Repeat exactly, and only, the lines of the entries below from the one with "mret (signed_up uri file codes)" through the one with "1 => sign_up_turn e", both ends included.

◆ ◆ ◆

(* ===== verification/Console.v ===== *)
(** * test_client/otp_console: the console program

    Accounts, one-time passwords and recovery codes in memory, and the dialogue on [std::cin].  Random
    numbers, the clock and the files that can be written are arguments. *)

From S2P Require Import QrSvg.
From S2P Require Import Prelude Str Numbers Stream OtpUri Sha1 Otp Hash OtpManager.
From Stdlib Require Import Ascii.
From Stdlib Require String.

Local Open Scope string_scope.
Local Open Scope Z_scope.

(** ** UserManager *)

Record User := mk_User { user_password : string; recovery_codes : list string }.

Definition UserManager : Type := gmap string User.

Definition sign_up (i pw : string) : M UserManager bool :=
  users ← getS;
  match users !! i with
  | Some _ => mret false
  | None => modS <[i := mk_User pw []]> ;; mret true
  end.

Definition log_in (users : UserManager) (i pw : string) : bool :=
  match users !! i with
  | Some u => String.eqb (user_password u) pw
  | None => false
  end.

(** [users[id]] makes an account where there is none. *)
Definition generate_recovery_codes (picks : nat -> Z) (i : string) : M UserManager (list string) :=
  let codes := map (fun k => recovery_code (fun j => picks (10 * k + j)%nat)) (List.seq 0 5) in
  modS (fun users => <[i := mk_User (user_password (default (mk_User "" []) (users !! i))) codes]> users) ;;
  mret codes.

(** [std::find] and [erase]: the first occurrence. *)
Fixpoint erase_code (codes : list string) (code : string) : option (list string) :=
  match codes with
  | [] => None
  | c :: codes => if String.eqb c code then Some codes else cons c <$> erase_code codes code
  end.

Definition verify_recovery_code (i code : string) : M UserManager bool :=
  users ← getS;
  match users !! i with
  | None => mret false
  | Some u =>
      match erase_code (recovery_codes u) code with
      | None => mret false
      | Some codes => modS <[i := mk_User (user_password u) codes]> ;; mret true
      end
  end.

(** ** OTPManager *)

Section otp.
Context (algos : gmap string Algo_info) (char_signed : bool).

Definition generate_otp_uri (rands : nat -> Z) (i : string) : M (gmap string TOTP) string :=
  let secret := random_base32 16 rands in
  totp ← liftR (TOTP_named algos secret "SHA1" 6 30);
  let totp := label_totp i totp in
  uri ← liftR (totp_build_uri char_signed totp);
  modS <[i := totp]> ;;
  mret uri.

Definition verify_otp (user_otps : gmap string TOTP) (i : string) (otp time : Z) : res bool :=
  match user_otps !! i with
  | Some t => verify_int t (u64 otp) time 1
  | None => Ok false
  end.

(** The files written; the image is made only when the file can be opened. *)
Definition generate_qr_code (can_write : string -> bool) (i otp_uri : string) : M (gmap string string) string :=
  let filename := i +:+ "_qr_code.svg" in
  match set_content otp_uri new_QR_code with
  | (Throw e, _) => throwM e
  | (Ok _, qr) =>
      if can_write filename then svg ← liftR (get_svg qr); modS <[filename := svg]> ;; mret filename
      else mret filename
  end.

(** ** The dialogue *)

Record console := mk_console {
  c_in : cin; c_users : UserManager; c_otps : gmap string TOTP; c_files : gmap string string }.

Definition on_in {A} (f : cin -> A * cin) : M console A := fun c =>
  let '(a, i) := f (c_in c) in (Ok a, mk_console i (c_users c) (c_otps c) (c_files c)).
Definition on_users {A} (m : M UserManager A) : M console A := fun c =>
  let '(r, u) := m (c_users c) in (r, mk_console (c_in c) u (c_otps c) (c_files c)).
Definition on_otps {A} (m : M (gmap string TOTP) A) : M console A := fun c =>
  let '(r, o) := m (c_otps c) in (r, mk_console (c_in c) (c_users c) o (c_files c)).
Definition on_files {A} (m : M (gmap string string) A) : M console A := fun c =>
  let '(r, f) := m (c_files c) in (r, mk_console (c_in c) (c_users c) (c_otps c) f).

(** The surroundings of a turn. *)
Record console_env := mk_console_env {
  c_time : Z; c_rands : nat -> Z; c_picks : nat -> Z; c_can_write : string -> bool }.

(** What a turn reports. *)
Inductive report :=
| signed_up (uri file : string) (codes : list string)
| sign_up_failed
| otp_checked (ok : bool)
| recovery_checked (ok : bool)
| login_failed
| exited
| invalid_option.

Definition sign_up_turn (e : console_env) : M console report :=
  i ← on_in (read_word "");
  pw ← on_in (read_word "");
  ok ← on_users (sign_up i pw);
  if (ok : bool) then
    uri ← on_otps (generate_otp_uri (c_rands e) i);
    file ← on_files (generate_qr_code (c_can_write e) i uri);
    codes ← on_users (generate_recovery_codes (c_picks e) i);
    mret (signed_up uri file codes)
  else mret sign_up_failed.

(** [input[0]] of an empty string is the final zero. *)
Definition first_is_digit (input : string) : bool :=
  match input with String c _ => is_digit c | EmptyString => false end.

Definition second_step (e : console_env) (i input : string) : M console report :=
  if first_is_digit input then
    otp ← liftR (stoi input);
    c ← getS;
    ok ← liftR (verify_otp (c_otps c) i otp (c_time e));
    mret (otp_checked ok)
  else
    ok ← on_users (verify_recovery_code i input);
    mret (recovery_checked ok).

Definition log_in_turn (e : console_env) : M console report :=
  i ← on_in (read_word "");
  pw ← on_in (read_word "");
  c ← getS;
  if log_in (c_users c) i pw then
    input ← on_in (read_word "");
    second_step e i input
  else mret login_failed.

(** [choice] is not initialized: reading it after an extraction that left it alone is undefined. *)
Definition turn (e : console_env) : M console report :=
  choice ← on_in read_int;
  match choice with
  | None => throwM undefined_behavior
  | Some 1 => sign_up_turn e
  | Some 2 => log_in_turn e
  | Some 3 => mret exited
  | Some _ => mret invalid_option
  end.

(** The reports of the turns, and how the program ends: [Ok tt] is [return 0]. *)
Fixpoint console_main (fuel : nat) (envs : nat -> console_env) (c : console) : list report * option (res unit) * console :=
  match fuel with
  | O => ([], None, c)
  | S fuel =>
      match turn (envs 0%nat) c with
      | (Throw e, c) => ([], Some (Throw e), c)
      | (Ok exited, c) => ([exited], Some (Ok tt), c)
      | (Ok r, c) => let '(rs, o, c) := console_main fuel (fun k => envs (S k)) c in (r :: rs, o, c)
      end
  end.
End otp.

(** ** Lemmas *)

Lemma erase_code_in codes code : code ∈ codes -> exists a b, codes = (a ++ code :: b)%list /\ code ∉ a /\ erase_code codes code = Some (a ++ b)%list.
Proof.
  induction codes as [|c codes IH]; [by intros ?%elem_of_nil|]. intros Hin. cbn [erase_code]. destruct (String.eqb_spec c code) as [->|Hne].
  - exists [], codes. split_and!; [done|apply not_elem_of_nil|done].
  - apply elem_of_cons in Hin as [?|Hin]; [done|]. destruct (IH Hin) as (a & b & -> & Ha & ->). exists (c :: a), b.
    split_and!; [done|by apply not_elem_of_cons|done].
Qed.

Lemma erase_code_none codes code : code ∉ codes -> erase_code codes code = None.
Proof.
  induction codes as [|c codes IH]; [done|]. intros [Hne Hin]%not_elem_of_cons. cbn [erase_code].
  destruct (String.eqb_spec c code); [by subst|]. by rewrite IH.
Qed.

Section turns.
Context (algos : gmap string Algo_info) (char_signed : bool).

(** An input that starts with a digit is taken for a one-time password, and changes nothing. *)
Lemma second_step_digit e i input c : first_is_digit input = true ->
  exists r, second_step e i input c = (r, c) /\ forall b, r <> Ok (recovery_checked b).
Proof.
  intros Hd. unfold second_step. rewrite Hd. unfold mbind, M_bind, liftR, getS.
  destruct (stoi input); [|by eexists]. destruct (verify_otp _ _ _ _); by eexists.
Qed.

Lemma second_step_code e i input c u codes : first_is_digit input = false -> c_users c !! i = Some u ->
  erase_code (recovery_codes u) input = codes ->
  second_step e i input c = match codes with
    | Some codes => (Ok (recovery_checked true), mk_console (c_in c) (<[i := mk_User (user_password u) codes]> (c_users c)) (c_otps c) (c_files c))
    | None => (Ok (recovery_checked false), c)
    end.
Proof.
  intros Hd Hu He. unfold second_step. rewrite Hd. unfold mbind, M_bind, on_users, verify_recovery_code, mbind, M_bind, getS, modS.
  rewrite Hu, He. destruct codes; [done|]. by destruct c.
Qed.

End turns.

(** In the console program a recovery code that starts with a digit cannot be used: the input is
    taken for a one-time password, or ends the program when its digits do not fit an [int], and the
    code stays stored.  Any other recovery code is accepted, and if it was issued once, it is accepted
    once. *)
Theorem console_recovery_code (e e' : console_env) (c : console) (i code : string) (u : User) :
  c_users c !! i = Some u -> code ∈ recovery_codes u ->
  if first_is_digit code then exists r, second_step e i code c = (r, c) /\ forall b, r <> Ok (recovery_checked b)
  else exists c' a b, second_step e i code c = (Ok (recovery_checked true), c')
    /\ recovery_codes u = (a ++ code :: b)%list /\ c_users c' = <[i := mk_User (user_password u) (a ++ b)]> (c_users c)
    /\ (NoDup (recovery_codes u) -> second_step e' i code c' = (Ok (recovery_checked false), c')).
Proof.
  intros Hu Hin. destruct (first_is_digit code) eqn:Hd; [by apply second_step_digit|].
  destruct (erase_code_in _ _ Hin) as (a & b & Ec & Ha & Ee). eexists _, a, b.
  split; [by apply (second_step_code e i code c u _ Hd Hu Ee)|]. split; [done|]. split; [done|]. intros Hnd. rewrite Ec in Hnd.
  apply NoDup_app in Hnd as (_ & _ & [Hb _]%NoDup_cons).
  apply (second_step_code e' i code _ (mk_User (user_password u) (a ++ b)%list) None Hd); [by apply lookup_insert_eq|].
  apply erase_code_none. cbn [recovery_codes]. rewrite elem_of_app. tauto.
Qed.

Definition kim_console (codes : list string) : console := mk_console (mk_cin "" false) {["kim" := mk_User "pw" codes]} ∅ ∅.

Lemma console_recovery_code_witness :
  (exists r, second_step (mk_console_env 0 (fun _ => 0) (fun _ => 0) (fun _ => true)) "kim" "7abcdefghi" (kim_console ["7abcdefghi"; "Kbcdefghij"])
     = (r, kim_console ["7abcdefghi"; "Kbcdefghij"]))
  /\ exists c', second_step (mk_console_env 0 (fun _ => 0) (fun _ => 0) (fun _ => true)) "kim" "Kbcdefghij" (kim_console ["7abcdefghi"; "Kbcdefghij"])
     = (Ok (recovery_checked true), c').
Proof.
  split.
  - destruct (console_recovery_code (mk_console_env 0 (fun _ => 0) (fun _ => 0) (fun _ => true)) (mk_console_env 0 (fun _ => 0) (fun _ => 0) (fun _ => true))
      (kim_console ["7abcdefghi"; "Kbcdefghij"]) "kim" "7abcdefghi" (mk_User "pw" ["7abcdefghi"; "Kbcdefghij"]) eq_refl (list_elem_of_here _ _)) as (r & E & _).
    exists r. exact E.
  - destruct (console_recovery_code (mk_console_env 0 (fun _ => 0) (fun _ => 0) (fun _ => true)) (mk_console_env 0 (fun _ => 0) (fun _ => 0) (fun _ => true))
      (kim_console ["7abcdefghi"; "Kbcdefghij"]) "kim" "Kbcdefghij" (mk_User "pw" ["7abcdefghi"; "Kbcdefghij"]) eq_refl
      (list_elem_of_further _ _ _ (list_elem_of_here _ _))) as (c' & _ & _ & E & _).
    exists c'. exact E.
Defined.

(** ** The end of the program *)

(** A computation that reads the input, and never puts anything back. *)
Class Reads {A} (m : M console A) : Prop := reads c : (turns_left (c_in (snd (m c))) <= turns_left (c_in c))%nat.

Section reads.
Context (algos : gmap string Algo_info) (char_signed : bool).

#[local] Instance reads_ret {A} (a : A) : Reads (mret a).
Proof. by intros c. Qed.
#[local] Instance reads_lift {A} (r : res A) : Reads (liftR r).
Proof. by intros c. Qed.
#[local] Instance reads_get : Reads getS.
Proof. by intros c. Qed.
#[local] Instance reads_users {A} (m : M UserManager A) : Reads (on_users m).
Proof. intros c. unfold on_users. by destruct (m (c_users c)). Qed.
#[local] Instance reads_otps {A} (m : M (gmap string TOTP) A) : Reads (on_otps m).
Proof. intros c. unfold on_otps. by destruct (m (c_otps c)). Qed.
#[local] Instance reads_files {A} (m : M (gmap string string) A) : Reads (on_files m).
Proof. intros c. unfold on_files. by destruct (m (c_files c)). Qed.
#[local] Instance reads_word w : Reads (on_in (read_word w)).
Proof. intros c. unfold on_in. pose proof (read_word_left w (c_in c)) as H. by destruct (read_word w (c_in c)). Qed.
#[local] Instance reads_bind {A B} (m : M console A) (f : A -> M console B) : Reads m -> (forall a, Reads (f a)) -> Reads (m ≫= f).
Proof.
  intros Hm Hf c. unfold mbind, M_bind. pose proof (Hm c) as H1. destruct (m c) as [[a|e] c1]; [|done].
  pose proof (Hf a c1). cbn in H1. lia.
Qed.
#[local] Instance reads_if {A} (b : bool) (m1 m2 : M console A) : Reads m1 -> Reads m2 -> Reads (if b then m1 else m2).
Proof. by destruct b. Qed.

#[local] Instance reads_second e i input : Reads (second_step e i input).
Proof. unfold second_step. apply _. Qed.
#[local] Instance reads_sign_up e : Reads (sign_up_turn algos char_signed e).
Proof. unfold sign_up_turn. apply _. Qed.
#[local] Instance reads_log_in e : Reads (log_in_turn e).
Proof. unfold log_in_turn. apply _. Qed.

Lemma turn_left e c r c' : turn algos char_signed e c = (Ok r, c') -> (turns_left (c_in c') < turns_left (c_in c))%nat.
Proof.
  unfold turn. unfold mbind at 1, M_bind at 1, on_in at 1. destruct (read_int (c_in c)) as [[z|] i'] eqn:E; [|done].
  apply read_int_left in E. set (c1 := mk_console i' _ _ _).
  assert (HR : forall A (m : M console A) r, Reads m -> m c1 = (r, c') -> (turns_left (c_in c') < turns_left (c_in c))%nat).
  { intros A m r' Hm Em. pose proof (Hm c1) as Hl. rewrite Em in Hl. cbn in Hl. lia. }
  repeat match goal with |- context [match ?x with _ => _ end] => is_var x; destruct x end; apply HR; apply _.
Qed.

Lemma console_main_ends fuel : forall envs c, (turns_left (c_in c) <= fuel)%nat ->
  exists rs r c', console_main algos char_signed fuel envs c = (rs, Some r, c') /\ (r = Ok tt <-> last rs = Some exited).
Proof.
  induction fuel as [|fuel IH]; intros envs c Hf; [unfold turns_left in Hf; destruct (failed (c_in c)); lia|]. cbn [console_main].
  destruct (turn algos char_signed (envs 0%nat) c) as [[rep|e] c1] eqn:E; [|by eexists _, _, _].
  pose proof (turn_left _ _ _ _ E) as Hl. destruct (IH (fun k => envs (S k)) c1 ltac:(lia)) as (rs & r & c' & E1 & Hr).
  destruct rep; try (by eexists _, _, _); rewrite E1; eexists _, r, c'; (split; [done|]); rewrite last_cons, Hr;
    by destruct (last rs).
Qed.
End reads.

(** The console program ends on every input, after at most two turns more than the input has
    characters: with [return 0] exactly when option 3 was chosen last, and otherwise by an exception
    or by reading the uninitialized [choice], as at the end of the input. *)
Theorem console_ends (algos : gmap string Algo_info) (char_signed : bool) (envs : nat -> console_env) (input : string) :
  exists rs r c', console_main algos char_signed (2 + String.length input) envs (mk_console (mk_cin input false) ∅ ∅ ∅) = (rs, Some r, c')
  /\ (r = Ok tt <-> last rs = Some exited).
Proof. by apply console_main_ends. Qed.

◆ ◆ ◆

= TASK OUTPUT =
    mret (signed_up uri file codes)
  else mret sign_up_failed.

(** [input[0]] of an empty string is the final zero. *)
Definition first_is_digit (input : string) : bool :=
  match input with String c _ => is_digit c | EmptyString => false end.

Definition second_step (e : console_env) (i input : string) : M console report :=
  if first_is_digit input then
    otp ← liftR (stoi input);
    c ← getS;
    ok ← liftR (verify_otp (c_otps c) i otp (c_time e));
    mret (otp_checked ok)
  else
    ok ← on_users (verify_recovery_code i input);
    mret (recovery_checked ok).

Definition log_in_turn (e : console_env) : M console report :=
  i ← on_in (read_word "");
  pw ← on_in (read_word "");
  c ← getS;
  if log_in (c_users c) i pw then
    input ← on_in (read_word "");
    second_step e i input
  else mret login_failed.

(** [choice] is not initialized: reading it after an extraction that left it alone is undefined. *)
Definition turn (e : console_env) : M console report :=
  choice ← on_in read_int;
  match choice with
  | None => throwM undefined_behavior
  | Some 1 => sign_up_turn e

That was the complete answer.